_ENTRIES PROVIDED:_
Start of Block

Lemma establish_cleans_up_witness :
  exists s' out, establish_step 0 EvStep sv_demo_close = Some (s', out) /\ released (kid 1) sv_demo_close s'.
Proof.
  destruct (establish_step 0 EvStep sv_demo_close) as [[s' out]|] eqn:E; [|by vm_compute in E].
  exists s', out. split; [reflexivity|].
  assert (sv_ests sv_demo_close !! 0 = Some est_close) as He by (vm_compute; reflexivity).
  apply (proj1 (proj2 (establish_cleans_up sv_demo_close 0 est_close sv_demo_close_reachable He)) s' out);
    [vm_compute; reflexivity|by vm_compute|exact E].
Defined.

Definition est_demo : est := default est_close (sv_ests sv_demo !! 0).
Definition hub_demo : Hub := default (mkHub (kid 0) ∅) (sv_hubs sv_demo !! 0).

Lemma finish_while_establishing_panics_witness :
  exists s1 s2,
    dispatchMessage 0 (at_once false) 0 MessageText (Some (marshal_message (finish_message (kid 1)))) sv_demo =
      Finished (s1, None) /\
    sv_run [XEst 0 EvStep; XEst 0 EvStep; XEst 0 EvStep] s1 = Some s2 /\
    (es_pc <$> sv_ests s2 !! 0) = Some EPanic.
Proof.
  apply (finish_while_establishing_panics sv_demo 0 (at_once false) 0 est_demo hub_demo sv_demo_reachable);
    vm_compute; (reflexivity || discriminate).
Defined.

Lemma dispatch_error_harmless_witness :
  dispatchDataMessage 0 (at_once false) 0 None sv_demo = Finished (sv_demo, Some ErrJson) /\ sv_demo = sv_demo.
Proof. split; [reflexivity|]. by apply (dispatch_error_harmless 0 (at_once false) 0 None sv_demo sv_demo ErrJson). Defined.
(* ===== verification/WitnessesBack.v ===== *)
(** The theorem of EndToEndBack.v, applied to a concrete run: the target of one of
    two calls over two websockets answers before the call has set its connection. *)
From S2P Require Import Prelude GoChan Pipe RoundRobin PtrMap Queue QueueHub Link Starts Sends Striping Base64 Json.
From S2P Require Import Messages Hub Server Handshake Client Finish Wire Direction DirectionRun Session ClientProc ClientTable.
From S2P Require Import ClientSafe ClientRun Typing ClientTyped ServerTyped System StripingRun SessionRun.
From S2P Require Import LinkOwner Passage Follow ServerOwner QueueOwner ClientOwner CallFollow ClientFollow ServerQueues ServerAnswers.
From S2P Require Import ClientLinks ClientCollects EndToEnd EndToEndBack WitnessesSystem WitnessesEnd.

#[local] Existing Instance ksuid_N.
#[local] Existing Instance ksuid_text_N.

(** A test for [aw_fair], for the call with index 0 and goroutine 0. *)
Definition aw_fairb (ev : tk_ev) (A : answered) : bool :=
  match ev with
  | TSys (SClient (PNew c _)) => tk_fairb ev (aw_tk A) && Nat.eqb (length (tc_sent c)) 0 && negb (tc_eof c)
  | TSys (SClient (PLinkWrite _ _)) | TSys (SClient (PLinkSend _ (Link.EvConn ConnPanic))) => false
  | TSys (SClientRead k we) =>
      negb (Link.we_timer we) &&
      match cl_wsc (pr_client (sy_client (tk_sys (aw_tk A)))) !! k with Some w => negb (wc_cancelled w) | None => true end
  | TSys (SServer (XQueueWrite p b)) => forallb (fun b => negb (b_eof b)) (accepted (aw_log A) p) && written_b b
  | TSys (SQueueSend g _) => Nat.eqb g 0
  | TSys (SQueueWrote _ ws_err lost) => negb lost
  | _ => tk_fairb ev (aw_tk A)
  end.

Lemma aw_fairb_ok ev A : aw_fairb ev A = true -> aw_fair id end_ids (kid 1) end_addr 0 0 ev A.
Proof.
  destruct ev as [[ev|k we|ev|config now k we|p ev lost|g ev|g we lost]|g ev]; intros H;
    try (split; [by apply tk_fairb_ok|done]).
  - destruct ev as [c a|t' e|t' b|t' err|t' lost|i we read|p b|g e|g we lost|g e|i lost|i b]; try done;
      try (split; [by apply tk_fairb_ok|done]).
    + cbn [aw_fairb] in H. apply andb_prop in H as [[H1 H2]%andb_prop H3]. split; [by apply tk_fairb_ok|].
      intros _. split; [by destruct (tc_sent c)|by destruct (tc_eof c)].
    + split; [done|]. by destruct e as [| | |[]|].
  - simpl in H. apply andb_prop in H as [H1 H2]. split; [done|]. split.
    + intros w Hw. rewrite Hw in H2. by destruct (wc_cancelled w).
    + intros. by destruct (Link.we_timer we).
  - destruct ev as [| | |p b| | |]; try done. simpl in H. apply andb_prop in H as [H1 H2]. split; [done|]. intros q Hq Hm.
    split; [|by apply written_b_ok]. rewrite forallb_forall in H1. apply Forall_forall.
    intros x Hx%list_elem_of_In%H1. by destruct (b_eof x).
  - split; [done|]. simpl in H. apply Nat.eqb_eq in H as ->. by intros p q _ _ _ [].
  - split; [done|]. by destruct lost.
Qed.

Fixpoint all_awb (evs : list tk_ev) (A : answered) : bool :=
  match evs with
  | [] => true
  | ev :: evs' => aw_fairb ev A && match aw_exec 2 id 0 ev A with Some A1 => all_awb evs' A1 | None => false end
  end.

Lemma all_awb_ok evs A : all_awb evs A = true -> aw_run_fair 2 id end_ids (kid 1) end_addr 0 0 evs A.
Proof.
  revert A. induction evs as [|ev evs IH]; intros A H; simpl in *; [done|]. apply andb_prop in H as [H1 H2].
  split; [by apply aw_fairb_ok|]. destruct (aw_exec 2 id 0 ev A); [by apply IH|done].
Qed.

(** The client opens two calls; the server dials for the first, and its queue gets
    two bytes, which are at the client before the call sets its connection. *)
Definition back_run : list tk_ev :=
  map (fun ev => TSys (SClient ev))
    (two_turns ++ [PNew (mkConn [] false) "b:80"] ++ map (PCall 1) (turn_events 0 (kid 3)) ++
     [PCall 0 (CeEst None false)]) ++
  map end_read [0; 1; 0; 0] ++
  map (fun ev => TSys (SEst 0 ev false)) [EvChecked false; EvDialed (inr (mkConn [] false)); EvStep; EvStep; EvStep] ++
  [TSys (SServer (XQueueWrite 0 (mkBuffer false (bytes_of "ab"))))] ++
  map (fun ev => TSys (SQueueSend 0 ev)) [Queue.EvTau; Queue.EvTau; Queue.EvTau; Queue.EvTau; Queue.EvData] ++
  [TSys (SQueueWrote 0 None false); TSys (SClientRead 0 (at_once false))] ++
  map (fun ev => TSys (SClient ev))
    (map (PCall 0) [CeStep; CeStep; CeStep; CeStep] ++
     map (PLinkSend 0) [Link.EvTau; Link.EvTau; Link.EvTau; Link.EvTau; Link.EvData; Link.EvConn ConnOk]).

Definition back_start : answered := mkAnswered end_start ∅.
Definition back_final : answered := default back_start (aw_run 2 id 0 back_run back_start).

Lemma back_start_ok : aw_start 2 id end_ids (kid 1) back_start.
Proof.
  assert (serverQueueHub (sy_server (tk_sys (aw_tk back_start))) = NewQueueHub) as E by (vm_compute; reflexivity).
  split; rewrite ?E.
  - exact end_start_ok.
  - reflexivity.
  - split; [apply pm_wf_empty|by constructor| |by intros p q i w H].
    intros i p q H. by change (@None nat = Some p) in H.
  - by intros p q H.
  - intros g [pc H]. by change (@None (Queue.send_pc webSocketWriter) = Some pc) in H.
  - intros g pc w H. by change (@None (Queue.send_pc webSocketWriter) = Some pc) in H.
Qed.

Lemma back_final_reachable : rtc (aw_step 2 id end_ids (kid 1) end_addr 0 0) back_start back_final.
Proof.
  apply (aw_run_reachable 2 id end_ids (kid 1) end_addr 0 0 back_run).
  - vm_compute. reflexivity.
  - apply all_awb_ok. vm_compute. reflexivity.
Qed.

(** The SOCKS client has got the two bytes. *)
Lemma downstream_end_to_end_witness :
  exists l cn inp, pm_heap (clientLinkHub (pr_client (sy_client (tk_sys (aw_tk back_final))))) !! 0 = Some l /\ l_conn l = Some cn /\
    tc_sent cn = bytes_of "ab" /\ answered_with (kid 1) back_final inp /\ tc_sent cn `prefix_of` data_of inp.
Proof.
  destruct (pm_heap (clientLinkHub (pr_client (sy_client (tk_sys (aw_tk back_final))))) !! 0) as [l|] eqn:El; [|by vm_compute in El].
  destruct (downstream_end_to_end 2 id end_ids (kid 1) end_addr 0 0) with (A0 := back_start) (A := back_final) (p := 0) (l := l)
    as [_ (cn & inp & Hc & Hin & Hpre & _)].
  - apply NoDup_cons. split; [by intros ?%list_elem_of_singleton|apply NoDup_singleton].
  - reflexivity.
  - reflexivity.
  - intros x y E. exact E.
  - exact back_start_ok.
  - exact back_final_reachable.
  - assert (pm_go (clientLinkHub (pr_client (sy_client (tk_sys (aw_tk back_final))))) = [0]) as -> by (vm_compute; reflexivity).
    by apply list_elem_of_singleton.
  - exact El.
  - vm_compute in El. injection El as <-. reflexivity.
  - exists l, cn, inp. split; [reflexivity|]. split; [exact Hc|]. split; [|split; [exact Hin|exact Hpre]].
    vm_compute in El. injection El as <-. vm_compute in Hc. injection Hc as <-. reflexivity.
Defined.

End of Block

_WORK ITEM:_
Only the lines above starting at the one containing "intros i p q" and ending at the one containing "as [_ (cn & inp & Hc & Hin & Hpre & _)].", both included, are to be returned, exactly as they read.

_RESULT OF THIS TASK:_
    intros i p q H. by change (@None nat = Some p) in H.
  - by intros p q H.
  - intros g [pc H]. by change (@None (Queue.send_pc webSocketWriter) = Some pc) in H.
  - intros g pc w H. by change (@None (Queue.send_pc webSocketWriter) = Some pc) in H.
Qed.

Lemma back_final_reachable : rtc (aw_step 2 id end_ids (kid 1) end_addr 0 0) back_start back_final.
Proof.
  apply (aw_run_reachable 2 id end_ids (kid 1) end_addr 0 0 back_run).
  - vm_compute. reflexivity.
  - apply all_awb_ok. vm_compute. reflexivity.
Qed.

(** The SOCKS client has got the two bytes. *)
Lemma downstream_end_to_end_witness :
  exists l cn inp, pm_heap (clientLinkHub (pr_client (sy_client (tk_sys (aw_tk back_final))))) !! 0 = Some l /\ l_conn l = Some cn /\
    tc_sent cn = bytes_of "ab" /\ answered_with (kid 1) back_final inp /\ tc_sent cn `prefix_of` data_of inp.
Proof.
  destruct (pm_heap (clientLinkHub (pr_client (sy_client (tk_sys (aw_tk back_final))))) !! 0) as [l|] eqn:El; [|by vm_compute in El].
  destruct (downstream_end_to_end 2 id end_ids (kid 1) end_addr 0 0) with (A0 := back_start) (A := back_final) (p := 0) (l := l)
    as [_ (cn & inp & Hc & Hin & Hpre & _)].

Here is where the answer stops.